How Healthy is Your Workplace?
Considering the amount of time we spend at work, our health at work determines not only a large part of how we feel during the day, but how we feel in life.
Medical Training is Woefully Incomplete
While I was trained in medical school and residency how to recognize emergencies, stop the flow of bleeding, save lives, my medical training lacked one crucial element: how to survive misogyny in medicine.
We've all heard how the confident, competent businessman is "assertive"; yet the female version is a "bitch".
Witness this scene: At my former group practice, midwives and physicians worked together. On the surface there was harmony most of the time. However, there was always this undercurrent of I don't know what--jealousy?
The doctors and midwives were attending our weekly practice meeting. The only male in the group was my senior partner, Jim. The content of the meeting was how to handle declining reimbursement for the midwives who were doing the bulk of the deliveries. In the context of this difficult issue, Jim said with a sneer to Karen, the best midwife of the group, "A garbage keeper could do your job." All the rest of us (four women) looked around at each other in stunned silence. No one knew quite how to respond to such a blatantly hostile statement in a meeting of professionals. Not only was Jim insulting the midwife, Karen's, professional training, experience, and skill; he was insulting me, for I had chosen Karen to deliver my second child; and he insulted all of women's pregnancy care by likening it to picking up the garbage.
And the sad thing was...he got a way with it! Not a single person had the guts to say to him his remark was inappropriate. I think the practice manager may have spoken with him later about it, but even of that I'm not sure.
This wasn't the first or last in a series of misogynistic statements by Jim toward Karen or myself. I'm not sure why he singled out the two of us--maybe because since we were the most driven and productive people in the practice we incited jealously. Who knows? It doesn't matter.

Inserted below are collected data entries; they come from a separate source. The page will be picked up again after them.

(** The rows of a column from [j] on. *)
Lemma char_column_shows i l n : 0 <= i < 6 -> forall j line buf f, 0 <= j -> j + Z.of_nat n = 8 -> line = Z.shiftr l j -> shows r buf f ->
  exists buf', char_column n r x y i j line color bg size buf = Some buf' /\
    shows r buf' (fun x' y' => if in_rect (x + i * size) (y + j * size) size (Z.of_nat n * size) x' y'
      then char_pixel (Z.testbit l ((y' - y) / size)) color bg (f x' y') else f x' y').
Proof.
  intros Hi. induction n as [|n IH]; intros j line buf f Hj Hn -> Hsh.
  { exists buf. split; [done|]. revert Hsh. apply shows_ext. intros x' y'. unfold in_rect. change (Z.of_nat 0 * size) with 0. rewrite Z.add_0_r.
    destruct (Z.leb_spec (y + j * size) y'), (Z.ltb_spec y' (y + j * size)); rewrite ?andb_false_r; try done. lia. }
  cbn [char_column]. assert (Hb : negb (Z.land (Z.shiftr l j) 1 =? 0) = Z.testbit l j).
  { change 1 with (Z.ones 1). rewrite Z.land_ones, <- Z.bit0_mod, Z.shiftr_spec, Z.add_0_l by lia. by destruct (Z.testbit l j). }
  rewrite Hb. set (g := fun x' y' => if in_rect (x + i * size) (y + j * size) size size x' y' then char_pixel (Z.testbit l j) color bg (f x' y') else f x' y').
  assert (Hcell : exists buf1, (if Z.testbit l j then (if size =? 1 then drawPixel r (s16 (x + i)) (s16 (y + j)) color buf else fillRect r (s16 (x + i * size)) (s16 (y + j * size)) size size color buf)
      else if negb (bg =? color) then (if size =? 1 then drawPixel r (s16 (x + i)) (s16 (y + j)) bg buf else fillRect r (s16 (x + i * size)) (s16 (y + j * size)) size size bg buf) else Some buf) = Some buf1 /\ shows r buf1 g).
  { unfold g, char_pixel. destruct (Z.testbit l j); [apply (block_shows i j color buf f); lia || done|].
    destruct (bg =? color); cbn [negb]; [|apply (block_shows i j bg buf f); lia || done].
    exists buf. split; [done|]. revert Hsh. apply shows_ext. intros x' y'. by destruct (in_rect _ _ _ _ _ _). }
  destruct Hcell as (buf1 & -> & Hs1). cbn [mbind option_bind].
  destruct (IH (j + 1) (Z.shiftr (Z.shiftr l j) 1) buf1 g ltac:(lia) ltac:(lia) ltac:(by rewrite Z.shiftr_shiftr by lia) Hs1) as (buf2 & E2 & Hs2).
  exists buf2. split; [exact E2|]. revert Hs2. apply shows_ext. intros x' y'. unfold g, in_rect.
  replace (y + (j + 1) * size) with (y + j * size + size) by ring. replace (Z.of_nat (S n) * size) with (Z.of_nat n * size + size) by lia.
  assert (0 <= Z.of_nat n * size) by nia. set (nn := Z.of_nat n * size) in *.
  destruct (Z.leb_spec (x + i * size) x'), (Z.ltb_spec x' (x + i * size + size)); cbn [andb]; try done.
  destruct (Z.leb_spec (y + j * size + size) y'), (Z.ltb_spec y' (y + j * size + size + nn)), (Z.leb_spec (y + j * size) y'), (Z.ltb_spec y' (y + j * size + size)), (Z.ltb_spec y' (y + j * size + (nn + size)));
    cbn [andb]; try done; try lia.
  by replace ((y' - y) / size) with j by (apply (Z.div_unique _ _ _ (y' - y - j * size)); lia).
Qed.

Here's what matters: Over the years I endured disparaging remarks from Jim about everything from my looks to my wardrobe to my politics to my sport. I withstood this all in silence for I knew saying what needed to be said would cause a blow out. And it eventually did. Ultimately, though, it's best for mine and Karen's health. When your work environment is toxic sometimes the best solution is to get out before the poison kills you.
Have you had experiences in the workplace that have impacted your health?
What was the nature of these experiences?
How did you deal with them?
Have you founds ways to successfully navigate a "toxic" work environment.